**Source records:**

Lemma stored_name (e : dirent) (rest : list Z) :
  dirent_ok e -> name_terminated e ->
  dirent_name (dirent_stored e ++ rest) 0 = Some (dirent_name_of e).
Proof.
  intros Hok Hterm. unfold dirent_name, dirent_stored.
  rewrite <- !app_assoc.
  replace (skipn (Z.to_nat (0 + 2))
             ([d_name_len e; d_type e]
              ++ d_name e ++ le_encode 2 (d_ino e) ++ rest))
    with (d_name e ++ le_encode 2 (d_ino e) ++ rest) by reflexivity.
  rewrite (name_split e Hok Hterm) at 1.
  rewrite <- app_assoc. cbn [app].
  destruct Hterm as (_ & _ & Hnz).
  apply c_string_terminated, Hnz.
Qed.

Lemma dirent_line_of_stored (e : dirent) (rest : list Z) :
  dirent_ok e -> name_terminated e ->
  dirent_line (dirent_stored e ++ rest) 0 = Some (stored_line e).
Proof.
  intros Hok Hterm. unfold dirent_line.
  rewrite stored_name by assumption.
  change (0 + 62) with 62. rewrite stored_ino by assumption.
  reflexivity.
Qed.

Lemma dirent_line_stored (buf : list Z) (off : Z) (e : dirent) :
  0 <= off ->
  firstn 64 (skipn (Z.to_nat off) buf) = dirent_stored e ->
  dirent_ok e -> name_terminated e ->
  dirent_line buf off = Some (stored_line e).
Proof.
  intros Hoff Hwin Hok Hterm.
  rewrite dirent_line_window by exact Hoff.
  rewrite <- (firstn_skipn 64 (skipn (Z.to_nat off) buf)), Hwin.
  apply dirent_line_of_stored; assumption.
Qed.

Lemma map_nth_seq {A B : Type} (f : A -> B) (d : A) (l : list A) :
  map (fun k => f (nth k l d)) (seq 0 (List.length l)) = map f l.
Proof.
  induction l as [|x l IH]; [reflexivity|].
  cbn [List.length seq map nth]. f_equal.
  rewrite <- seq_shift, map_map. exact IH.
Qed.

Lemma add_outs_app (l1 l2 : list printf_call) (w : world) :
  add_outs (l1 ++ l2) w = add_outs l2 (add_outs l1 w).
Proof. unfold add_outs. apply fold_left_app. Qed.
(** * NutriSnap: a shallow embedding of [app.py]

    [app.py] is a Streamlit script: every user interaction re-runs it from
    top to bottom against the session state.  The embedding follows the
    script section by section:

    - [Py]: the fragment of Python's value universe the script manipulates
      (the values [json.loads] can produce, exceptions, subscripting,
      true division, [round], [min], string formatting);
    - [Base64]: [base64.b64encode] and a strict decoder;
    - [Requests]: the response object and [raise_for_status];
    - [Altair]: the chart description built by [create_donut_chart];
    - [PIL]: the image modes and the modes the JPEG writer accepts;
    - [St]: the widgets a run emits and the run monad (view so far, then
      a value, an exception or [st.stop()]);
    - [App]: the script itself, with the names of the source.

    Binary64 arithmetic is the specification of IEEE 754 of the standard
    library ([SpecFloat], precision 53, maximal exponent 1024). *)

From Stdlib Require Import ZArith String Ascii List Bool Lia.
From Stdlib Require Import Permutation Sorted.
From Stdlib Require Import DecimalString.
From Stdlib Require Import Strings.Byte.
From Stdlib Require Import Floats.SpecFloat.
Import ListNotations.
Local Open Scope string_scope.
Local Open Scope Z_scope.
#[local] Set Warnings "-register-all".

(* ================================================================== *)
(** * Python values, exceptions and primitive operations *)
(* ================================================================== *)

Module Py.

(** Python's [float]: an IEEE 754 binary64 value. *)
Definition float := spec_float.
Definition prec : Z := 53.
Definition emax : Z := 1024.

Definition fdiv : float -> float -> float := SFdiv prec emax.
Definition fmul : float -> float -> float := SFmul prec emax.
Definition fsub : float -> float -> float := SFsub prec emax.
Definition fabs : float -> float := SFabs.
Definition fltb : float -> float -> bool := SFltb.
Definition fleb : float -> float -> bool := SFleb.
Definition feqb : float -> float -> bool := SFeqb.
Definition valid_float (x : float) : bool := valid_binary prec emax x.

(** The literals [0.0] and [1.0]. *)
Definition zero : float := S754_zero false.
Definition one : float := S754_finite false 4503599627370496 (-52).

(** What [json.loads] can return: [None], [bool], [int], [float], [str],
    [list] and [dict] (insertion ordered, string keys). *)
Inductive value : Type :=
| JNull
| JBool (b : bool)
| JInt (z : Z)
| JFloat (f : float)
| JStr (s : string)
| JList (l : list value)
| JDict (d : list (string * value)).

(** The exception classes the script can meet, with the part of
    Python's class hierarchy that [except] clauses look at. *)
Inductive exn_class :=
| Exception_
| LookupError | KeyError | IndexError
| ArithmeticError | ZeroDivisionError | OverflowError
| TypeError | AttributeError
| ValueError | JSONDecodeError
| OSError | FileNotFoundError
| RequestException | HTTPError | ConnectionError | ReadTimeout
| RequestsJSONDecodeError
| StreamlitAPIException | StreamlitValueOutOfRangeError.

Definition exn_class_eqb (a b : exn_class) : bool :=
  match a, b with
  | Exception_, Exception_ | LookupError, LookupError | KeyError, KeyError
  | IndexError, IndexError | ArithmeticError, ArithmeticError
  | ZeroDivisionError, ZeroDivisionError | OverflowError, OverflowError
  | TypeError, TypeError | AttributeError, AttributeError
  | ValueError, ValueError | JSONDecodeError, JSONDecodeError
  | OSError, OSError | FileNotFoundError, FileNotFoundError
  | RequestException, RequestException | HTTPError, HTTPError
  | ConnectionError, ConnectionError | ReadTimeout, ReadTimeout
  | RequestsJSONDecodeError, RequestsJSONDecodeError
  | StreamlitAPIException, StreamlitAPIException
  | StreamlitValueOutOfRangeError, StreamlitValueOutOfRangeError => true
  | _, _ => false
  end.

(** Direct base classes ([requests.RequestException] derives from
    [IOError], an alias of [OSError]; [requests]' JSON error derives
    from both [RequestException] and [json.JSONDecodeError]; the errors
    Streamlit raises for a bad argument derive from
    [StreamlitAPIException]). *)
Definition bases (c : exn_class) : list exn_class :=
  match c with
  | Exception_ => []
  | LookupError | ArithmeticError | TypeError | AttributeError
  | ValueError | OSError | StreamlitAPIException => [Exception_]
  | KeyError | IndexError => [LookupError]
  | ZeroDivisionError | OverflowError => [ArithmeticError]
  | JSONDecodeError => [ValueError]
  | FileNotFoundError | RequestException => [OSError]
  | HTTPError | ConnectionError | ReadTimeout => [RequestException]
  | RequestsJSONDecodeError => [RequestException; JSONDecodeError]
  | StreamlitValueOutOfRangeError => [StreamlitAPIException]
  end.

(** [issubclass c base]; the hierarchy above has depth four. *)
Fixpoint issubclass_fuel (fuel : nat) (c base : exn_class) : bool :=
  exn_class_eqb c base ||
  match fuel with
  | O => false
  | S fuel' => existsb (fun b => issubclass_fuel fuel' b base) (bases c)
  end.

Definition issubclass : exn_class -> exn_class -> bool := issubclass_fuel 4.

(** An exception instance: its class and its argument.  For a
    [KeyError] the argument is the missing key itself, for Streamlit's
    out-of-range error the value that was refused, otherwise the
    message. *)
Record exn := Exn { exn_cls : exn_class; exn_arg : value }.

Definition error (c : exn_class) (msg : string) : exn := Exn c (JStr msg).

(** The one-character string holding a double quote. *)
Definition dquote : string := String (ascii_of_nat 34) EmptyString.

**What needs to be done:** Collect every line from the records above that contains the word "IEEE".

**Result below:**
    Binary64 arithmetic is the specification of IEEE 754 of the standard
(** Python's [float]: an IEEE 754 binary64 value. *)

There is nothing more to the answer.